* [Data extracts]:
(** * parity-bridge: the findContracts scripts

    A shallow embedding of [jsTests/findContracts.js] (two scripts that
    scan a fixed range of block numbers and print the receipts that
    created a contract) and of the fixtures of
    [truffle/test/message_signing.js].

    The scripts are callback code over an external provider ([./utils]).
    A call to the provider is recorded as an _effect_ that carries the
    completion handler passed to it; what a handler does is the list of
    effects it performs, in program order, together with the way it
    completes.  When and in which order the provider invokes the handlers
    is the provider's business and is not fixed here; a call to the
    provider itself returns to the script without throwing. *)

From Stdlib Require Import List String Ascii ZArith Bool Lia.
From Stdlib Require Import DecimalString DecimalZ DecimalPos Sorted.
Import ListNotations.

Local Open Scope string_scope.
Local Open Scope Z_scope.

Set Warnings "-register-all".

(** ** JavaScript values *)

(** The values a JSON-RPC provider can deliver.  Numbers are the
    integer-valued ones plus [NaN]; an object is the list of its own
    properties, looked up by the first binding of a key. *)
Inductive value : Type :=
| VUndefined
| VNull
| VBool (b : bool)
| VNum (n : Z)
| VNaN
| VStr (s : string)
| VArr (elems : list value)
| VObj (props : list (string * value)).

(** [ToBoolean]: the falsy values are [undefined], [null], [false], [0],
    [NaN] and the empty string. *)
Definition truthy (v : value) : bool :=
  match v with
  | VUndefined | VNull | VNaN => false
  | VBool b => b
  | VNum n => negb (n =? 0)
  | VStr s => negb (String.eqb s "")
  | VArr _ | VObj _ => true
  end.

Definition falsy (v : value) : bool := negb (truthy v).

(** ** Completions and the effect monad *)

Inductive js_error : Type :=
| TypeError.

(** How the evaluation of a statement ends: normally, by a [return], by a
    thrown error, or outside the fragment of the language modelled here. *)
Inductive completion (A : Type) : Type :=
| Normal (a : A)
| Return
| Throw (e : js_error)
| Unsupported.

Arguments Normal {A} a.
Arguments Return {A}.
Arguments Throw {A} e.
Arguments Unsupported {A}.

(** The calls the scripts make to the outside.  A provider call carries its
    arguments as written: the chain label, the block number or transaction
    hash, and the completion handler. *)
Inductive effect : Type :=
| GetBlockData (label : string) (i : Z)
               (callback : value -> list effect * completion unit)
| GetTxReceipt (label : string) (txHash : value)
               (callback : value -> list effect * completion unit)
| ConsoleLog (args : list value).

(** A computation performs effects, in order, and completes. *)
Definition M (A : Type) : Type := list effect * completion A.

(** What calling a function yields: its effects and its completion, which
    is [Normal] or [Throw] (or [Unsupported]), never [Return]. *)
Definition outcome : Type := M unit.

(** A completion handler. *)
Definition handler : Type := value -> outcome.

Definition ret {A} (a : A) : M A := ([], Normal a).

Definition bind {A B} (m : M A) (k : A -> M B) : M B :=
  match m with
  | (t, Normal a) => let (t', c) := k a in ((t ++ t')%list, c)
  | (t, Return) => (t, Return)
  | (t, Throw e) => (t, Throw e)
  | (t, Unsupported) => (t, Unsupported)
  end.

Definition perform (e : effect) : M unit := ([e], Normal tt).
Definition return_ {A} : M A := ([], Return).
Definition throw {A} (e : js_error) : M A := ([], Throw e).
Definition unsupported {A} : M A := ([], Unsupported).

Declare Scope js_scope.
Delimit Scope js_scope with js.
Notation "'let*' x ':=' m 'in' k" := (bind m (fun x => k))
  (at level 10, x name, m at level 100, k at level 200) : js_scope.
Notation "m ';;' k" := (bind m (fun _ => k))
  (at level 100, k at level 200, right associativity) : js_scope.
Local Open Scope js_scope.

(** [function (x) { body }]: a [return] in the body ends the call. *)
Definition js_function (body : value -> M unit) : handler :=
  fun x =>
    match body x with
    | (t, Return) => (t, Normal tt)
    | r => r
    end.

(** [if (c) s] with no [else]. *)
Definition when (c : bool) (s : M unit) : M unit :=
  if c then s else ret tt.

(** [for (let j = a; j < b; j++) body], [n] being the number of [j] from
    [a] on with [j < b].  The body assigns neither [j] nor the bound. *)
Fixpoint for_loop {I : Type} (succ : I -> I) (n : nat) (j : I)
         (body : I -> M unit) : M unit :=
  match n with
  | O => ret tt
  | S n' => body j ;; for_loop succ n' (succ j) body
  end.

(** ** Property reads *)

Fixpoint lookup (k : string) (props : list (string * value)) : value :=
  match props with
  | [] => VUndefined
  | (k', v) :: rest => if String.eqb k k' then v else lookup k rest
  end.

(** Decimal form of an integer, as JavaScript writes an array index or an
    integer-valued number that it holds exactly (numbers from [1e21] on
    are written with an exponent instead). *)
Definition decimal (n : Z) : string := NilZero.string_of_int (Z.to_int n).

(** [v.name] for a name that is not an index and that the prototypes do
    not define, or for [length]: reading a property of [undefined] or
    [null] throws a [TypeError]; an array and a string have a [length]. *)
Definition get_prop (v : value) (name : string) : M value :=
  match v with
  | VUndefined | VNull => throw TypeError
  | VObj props => ret (lookup name props)
  | VArr elems =>
      if String.eqb name "length" then ret (VNum (Z.of_nat (List.length elems)))
      else ret VUndefined
  | VStr s =>
      if String.eqb name "length" then ret (VNum (Z.of_nat (String.length s)))
      else ret VUndefined
  | VBool _ | VNum _ | VNaN => ret VUndefined
  end.

(** [v[j]] for a counter [j >= 0].  The strings of the model are ASCII:
    JavaScript counts and indexes a string by UTF-16 unit. *)
Definition get_index (v : value) (j : nat) : M value :=
  match v with
  | VUndefined | VNull => throw TypeError
  | VArr elems => ret (nth j elems VUndefined)
  | VStr s =>
      match String.get j s with
      | Some c => ret (VStr (String c EmptyString))
      | None => ret VUndefined
      end
  | VObj props => ret (lookup (decimal (Z.of_nat j)) props)
  | VBool _ | VNum _ | VNaN => ret VUndefined
  end.

(** The number of counters [j = 0, 1, ...] with [j < bound]: [ToNumber]
    of the bound, no counter at all being below [NaN].  The conversion of
    strings, arrays and objects to numbers is not modelled: JavaScript
    converts such a bound and loops, or throws a [TypeError] when it has no
    primitive value; [Unsupported] stands for either. *)
Definition trip_count (bound : value) : M nat :=
  match bound with
  | VNum n => ret (Z.to_nat n)
  | VUndefined | VNaN => ret O
  | VNull => ret O
  | VBool b => ret (if b then 1%nat else O)
  | VStr _ | VArr _ | VObj _ => unsupported
  end.

(** ** The console *)

(** The integers a JavaScript number holds exactly, up to
    [Number.MAX_SAFE_INTEGER] in magnitude. *)
Definition is_safe_integer (n : Z) : bool := Z.abs n <=? 9007199254740991.

(** How [console.log] writes one argument when its stream is not a colour
    terminal: a string as it is, the other primitive values by their
    literal, a safe integer in decimal digits.  The inspector's rendering
    of other numbers, of arrays and of objects is not modelled. *)
Definition format_arg (v : value) : option string :=
  match v with
  | VStr s => Some s
  | VNum n => if is_safe_integer n then Some (decimal n) else None
  | VNaN => Some "NaN"
  | VUndefined => Some "undefined"
  | VNull => Some "null"
  | VBool b => Some (if b then "true" else "false")
  | VArr _ | VObj _ => None
  end.
(** * Yeiliens-Brain: the edit history of the photo editor

    A shallow embedding of the history handling of [App.tsx] (the
    [history] / [historyIndex] pair of React state cells and the handlers
    that write them) and of [generateVariations] of
    [services/geminiService.ts], with the properties of the edit-history
    store stated and proved over it.

    Conventions of the embedding:
    - a JS [number] that only ever holds an integer is a [Z];
    - a JS string is a [string] whose characters are one-byte code units;
    - [T | null] and [T | undefined] are [option T];
    - a React state setter [setX v] is an [Update], a function on the
      component state; a handler is a function of the render it closes
      over that yields the [Update] it performs;
    - a thrown value is a [Thrown], a settled promise a [Settled]. *)

From Stdlib Require Import ZArith Ascii.
From stdpp Require Import base strings list gmap pretty.

(** ** JavaScript runtime helpers *)

Module Js.

(** What a [throw] carries: an [Error] (or a subclass) with its message,
    or any other value. *)
Inductive Thrown : Type :=
| ErrorObj (message : string)
| NonError.

(** Outcome of an awaited promise, and of a call that may throw. *)
Inductive Settled (A : Type) : Type :=
| fulfilled (value : A)
| rejected (reason : Thrown).
Global Arguments fulfilled {A} value.
Global Arguments rejected {A} reason.

Definition is_fulfilled {A} (r : Settled A) : bool :=
  match r with fulfilled _ => true | rejected _ => false end.

Definition is_rejected {A} (r : Settled A) : bool :=
  match r with fulfilled _ => false | rejected _ => true end.

(** Truthiness of a string: every string but the empty one. *)
Definition truthy (s : string) : bool :=
  match s with EmptyString => false | String _ _ => true end.

(** [o || d] for an optional string. *)
Definition or_else (o : option string) (d : string) : string :=
  match o with
  | Some s => if truthy s then s else d
  | None => d
  end.

Definition truthy_opt (o : option string) : bool :=
  match o with Some s => truthy s | None => false end.

(** An optional string interpolated in a template literal. *)
Definition interpolate (o : option string) : string :=
  match o with Some s => s | None => "undefined" end.

(** [arr[i] ?? null] for an integer index. *)
Definition index {A} (arr : list A) (i : Z) : option A :=
  if (i <? 0)%Z then None else arr !! Z.to_nat i.

(** [arr.slice(start, end)] for integer arguments: a negative argument
    counts from the end, and both are clamped to the array. *)
Definition clamp (len i : Z) : Z :=
  if (i <? 0)%Z then Z.max (len + i) 0 else Z.min i len.

Definition slice {A} (arr : list A) (start end_ : Z) : list A :=
  let len := Z.of_nat (length arr) in
  let k := clamp len start in
  let final := clamp len end_ in
  take (Z.to_nat (Z.max (final - k) 0)) (drop (Z.to_nat k) arr).

(** [s.split(',')]. *)
Fixpoint split_comma (s : string) : list string :=
  match s with
  | EmptyString => [EmptyString]
  | String c s' =>
      if Ascii.eqb c "," then EmptyString :: split_comma s'
      else match split_comma s' with
           | [] => [String c EmptyString]
           | w :: ws => String c w :: ws
           end
  end.

(** Line terminators, which [.] of a regular expression does not match. *)
Definition is_line_terminator (c : ascii) : bool :=
  Ascii.eqb c "010" || Ascii.eqb c "013".

(** The lazy group of [/:(.*?);/] once the colon is consumed: the text up
    to the first semicolon, unless a line terminator or the end of the
    string comes first. *)
Fixpoint lazy_until_semicolon (s : string) : option string :=
  match s with
  | EmptyString => None
  | String c s' =>
      if Ascii.eqb c ";" then Some EmptyString
      else if is_line_terminator c then None
      else String c <$> lazy_until_semicolon s'
  end.

(** [s.match(/:(.*?);/)]: the group of the leftmost match, if any. *)
Fixpoint match_mime (s : string) : option string :=
  match s with
  | EmptyString => None
  | String c s' =>
      if Ascii.eqb c ":" then
        match lazy_until_semicolon s' with
        | Some g => Some g
        | None => match_mime s'
        end
      else match_mime s'
  end.

(** White space as [String.prototype.trim] sees it, for one-byte code
    units: TAB, LF, VT, FF, CR, SPACE and NBSP. *)
Definition is_white_space (c : ascii) : bool :=
  match c with
  | "009" | "010" | "011" | "012" | "013" | " " | "160" => true
  | _ => false
  end%char.

Fixpoint trimStart (s : string) : string :=
  match s with
  | EmptyString => EmptyString
  | String c s' => if is_white_space c then trimStart s' else s
  end.

Definition trim (s : string) : string :=
  String.rev (trimStart (String.rev (trimStart s))).

(** [s.charCodeAt(n)] for every [n]. *)
Definition charCodes (s : string) : list Z :=
  (λ c, Z.of_N (N_of_ascii c)) <$> String.list_ascii_of_string s.

(** [n.toString()] and [${n}] for an integer. *)
Definition toString (n : Z) : string := pretty n.

End Js.

(** ** services/geminiService.ts *)

Module GeminiService.
Import Js.

(** The parts of the SDK's response that the service reads. [parts] stands
    for [content?.parts], absent when either link is. *)
Record InlineData : Type := mkInlineData {
  mimeType : option string;
  data : option string }.

Record Part : Type := mkPart {
  inlineData : option InlineData }.

Record Candidate : Type := mkCandidate {
  parts : option (list Part);
  finishReason : option string }.

Record PromptFeedback : Type := mkPromptFeedback {
  blockReason : option string;
  blockReasonMessage : option string }.

Record GenerateContentResponse : Type := mkResponse {
  promptFeedback : option PromptFeedback;
  candidates : option (list Candidate);
  text : option string }.

Definition dquote : string := String "034"%char EmptyString.
(** * g2d: a directed-graph editor (src/main.py)

    A shallow embedding of the graph model (Node, Edge), of the
    double-click state machine of GraphView and of the JSON save/load
    codec, followed by the properties of the specification.

    Conventions of the embedding.
    - Python objects live in a heap: a Node or an Edge is referred to by
      its index in the list of allocated nodes, respectively edges, so
      that object identity ([is], and [==] on Qt items, which define no
      [__eq__]) is equality of indices.  Allocation appends.
    - Strings are [string]; [len] is [String.length].
    - Scene coordinates are integers ([Z]); the pointer position of an
      event is already an integer point ([toPoint()]).
    - Qt calls with no effect on the model ([update], [adjust],
      [setFlag], painting) are left out. *)

From stdpp Require Import base list gmap strings pretty.
From Stdlib Require Import ZArith.

Local Open Scope string_scope.
Local Open Scope list_scope.
Local Open Scope nat_scope.

(** ** Data model *)

Abbreviation node_id := nat (only parsing).
Abbreviation edge_id := nat (only parsing).

(** The [data] dictionary of a node: string keys, string values, in
    insertion order. *)
Abbreviation metadata := (list (string * string)) (only parsing).

(** [class Node]: the attributes set by [__init__], and the position
    [pos()] kept by QGraphicsItem. *)
Record Node := mkNode {
  _name : string;
  _data : metadata;
  _edges : list edge_id;
  _textcolor : string;
  _color : string;
  _radius : Z;
  pos : Z * Z
}.

(** [class Edge]: the two endpoints (the rendering attributes
    [_tickness], [_color], [_arrow_size] and the cached [_line] play no
    role in the model). *)
Record Edge := mkEdge {
  _source : node_id;
  _dest : node_id
}.

(** The allocated objects. *)
Record Heap := mkHeap {
  nodes : list Node;
  edges : list Edge
}.
(** X21: The format tag and the data of an embedded image follow the type of its
    file: a JPEG file is embedded as read with the tag JPEG; a WebP file is
    embedded with the tag PNG and the data drawn from a canvas of the decoded
    size; any other file is embedded as read with the tag PNG. *)
Theorem embedded_format_follows_type
    (pageDims : PageSize → Orientation → Q * Q) (fs : list File)
    (opts : ConversionOptions) (w w1 : World) (pdf : JsPdf.jsPDF)
    (i : nat) (f : File) (img : JsPdf.PlacedImage) :
  buildPdf svc pageDims fs opts w = (Normal pdf, w1) →
  fs !! i = Some f →
  JsPdf.pages pdf !! i = Some [img] →
  (type f = "image/jpeg" ∧ JsPdf.imageFormat img = "JPEG" ∧
   fileToBase64 svc f = Some (JsPdf.imageData img)) ∨
  (type f = "image/webp" ∧ JsPdf.imageFormat img = "PNG" ∧
   ∃ raw webpImg,
     fileToBase64 svc f = Some raw ∧ loadImage svc raw = Some webpImg ∧
     JsPdf.imageData img =
       toDataURL svc
         (drawImage (createCanvas (width webpImg) (height webpImg)) webpImg)) ∨
  (type f ≠ "image/jpeg" ∧ type f ≠ "image/webp" ∧
   JsPdf.imageFormat img = "PNG" ∧
   fileToBase64 svc f = Some (JsPdf.imageData img)).
Proof.
  intros Hrun Hf Hpage.
  destruct (built_pages pageDims fs opts w pdf w1 Hrun) as (_ & _ & Hp & _).
  rewrite Hp in Hpage by (intros E; rewrite E in Hf; discriminate Hf).
  rewrite list_lookup_fmap, Hf in Hpage. cbn in Hpage.
  injection Hpage as Hpage. unfold pageOf in Hpage.
  destruct (answer svc f) as [| | |data fmt im] eqn:Ha; try discriminate Hpage.
  injection Hpage as <-.
  destruct (answer_Decoded f data fmt im Ha) as [_ H]. exact H.
Qed.

Lemma convertLoop_console mode rest : ∀ i pdf w pdf' w',
  convertLoop svc mode i rest pdf w = (Normal pdf', w') →
  console w' =
    console w ++ replicate (Flow.skipped svc rest)
                   "Could not get canvas context for WebP conversion".
Proof.
  induction rest as [|f rest IH]; intros i pdf w pdf' w' Hrun.
  - cbn in Hrun. injection Hrun as _ <-. cbn. rewrite app_nil_r. reflexivity.
  - cbn [convertLoop] in Hrun. unfold mbind, M_bind in Hrun.
    rewrite convertFile_answer in Hrun. cbv zeta in Hrun.
    rewrite skipped_cons. unfold Flow.skipped at 1. cbn [List.filter].
    destruct (answer svc f); try discriminate Hrun.
    + apply IH in Hrun. rewrite Hrun. cbn. rewrite <- app_assoc. reflexivity.
    + apply IH in Hrun. rewrite Hrun. reflexivity.
Qed.

(** X23: A conversion that succeeds shows no alert and writes to the console one
    diagnostic for every WebP image skipped for lack of a drawing surface,
    and nothing else. *)
Theorem success_logs_one_line_per_skipped_image
    (pageDims : PageSize → Orientation → Q * Q) (s : Session) (w : World) :
  jspdf svc = Some pageDims →
  filteredFiles s ≠ [] →
  status (fst (handleConvert svc s w)) = SUCCESS →
  console (snd (handleConvert svc s w)) =
    console w ++ replicate (Flow.skipped svc (filteredFiles s))
                   "Could not get canvas context for WebP conversion" ∧
  alerts (snd (handleConvert svc s w)) = alerts w.
Proof.
  intros Hlib Hne.
  rewrite (handleConvert_started svc pageDims s w Hlib Hne).
  pose proof (buildPdf_world svc pageDims (filteredFiles s) (options s) w)
    as (_ & _ & Ha & _).
  destruct (buildPdf svc pageDims (filteredFiles s) (options s) w)
    as [[pdf|] w1] eqn:Hrun; cbn in Ha; cbn; intros Hst; [|discriminate Hst].
  split; [|exact Ha].
  unfold buildPdf in Hrun. eapply convertLoop_console. exact Hrun.
Qed.

(** X22: Pages are made file by file: when a conversion of a selection succeeds,
    the conversion of the selection without its i-th file succeeds too, and
    its document is the first one without page i. *)
Theorem removing_a_file_removes_its_page
    (pageDims : PageSize → Orientation → Q * Q) (fs : list File)
    (opts : ConversionOptions) (w w1 : World) (pdf : JsPdf.jsPDF) (i : nat) :
  buildPdf svc pageDims fs opts w = (Normal pdf, w1) →
  (1 < length fs)%nat →
  ∃ pdf' w1',
    buildPdf svc pageDims (delete i fs) opts w = (Normal pdf', w1') ∧
    JsPdf.pages pdf' = delete i (JsPdf.pages pdf).
Proof.
  intros Hrun Hlen.
  destruct (built_pages pageDims fs opts w pdf w1 Hrun) as (_ & _ & Hp & Hok).
  assert (Hne : fs ≠ []) by (intros E; rewrite E in Hlen; cbn in Hlen; lia).
  assert (Hlen' : (0 < length (delete i fs))%nat).
  { destruct (decide (i < length fs)%nat) as [Hi|Hi].
    - rewrite length_delete by (apply lookup_lt_is_Some_2; exact Hi). lia.
    - rewrite SessionMore.delete_beyond by lia. lia. }
  assert (Hok' : forallb (λ f, negb (failsb svc f)) (delete i fs) = true).
  { apply no_failing_member. intros f Hf. apply Hok.
    eapply list_elem_of_delete_inv. exact Hf. }
  destruct (delete i fs) as [|first others] eqn:Hdel; [cbn in Hlen'; lia|].
  destruct (buildPdf_completes svc pageDims first others opts w Hok')
    as [w1' Hrun'].
  eexists _, w1'. split; [exact Hrun'|].
  rewrite (Hp Hne). unfold document. cbn [JsPdf.pages].
  rewrite <- Hdel.
  exact (list_fmap_delete _ fs i).
Qed.

End WithServices.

* [Your task]:
Write down exactly the span of lines above from the one containing "(value : A)" to the one containing "String c w :: ws", both ends included.

* [Answer to this exercise]:
| fulfilled (value : A)
| rejected (reason : Thrown).
Global Arguments fulfilled {A} value.
Global Arguments rejected {A} reason.

Definition is_fulfilled {A} (r : Settled A) : bool :=
  match r with fulfilled _ => true | rejected _ => false end.

Definition is_rejected {A} (r : Settled A) : bool :=
  match r with fulfilled _ => false | rejected _ => true end.

(** Truthiness of a string: every string but the empty one. *)
Definition truthy (s : string) : bool :=
  match s with EmptyString => false | String _ _ => true end.

(** [o || d] for an optional string. *)
Definition or_else (o : option string) (d : string) : string :=
  match o with
  | Some s => if truthy s then s else d
  | None => d
  end.

Definition truthy_opt (o : option string) : bool :=
  match o with Some s => truthy s | None => false end.

(** An optional string interpolated in a template literal. *)
Definition interpolate (o : option string) : string :=
  match o with Some s => s | None => "undefined" end.

(** [arr[i] ?? null] for an integer index. *)
Definition index {A} (arr : list A) (i : Z) : option A :=
  if (i <? 0)%Z then None else arr !! Z.to_nat i.

(** [arr.slice(start, end)] for integer arguments: a negative argument
    counts from the end, and both are clamped to the array. *)
Definition clamp (len i : Z) : Z :=
  if (i <? 0)%Z then Z.max (len + i) 0 else Z.min i len.

Definition slice {A} (arr : list A) (start end_ : Z) : list A :=
  let len := Z.of_nat (length arr) in
  let k := clamp len start in
  let final := clamp len end_ in
  take (Z.to_nat (Z.max (final - k) 0)) (drop (Z.to_nat k) arr).

(** [s.split(',')]. *)
Fixpoint split_comma (s : string) : list string :=
  match s with
  | EmptyString => [EmptyString]
  | String c s' =>
      if Ascii.eqb c "," then EmptyString :: split_comma s'
      else match split_comma s' with
           | [] => [String c EmptyString]
           | w :: ws => String c w :: ws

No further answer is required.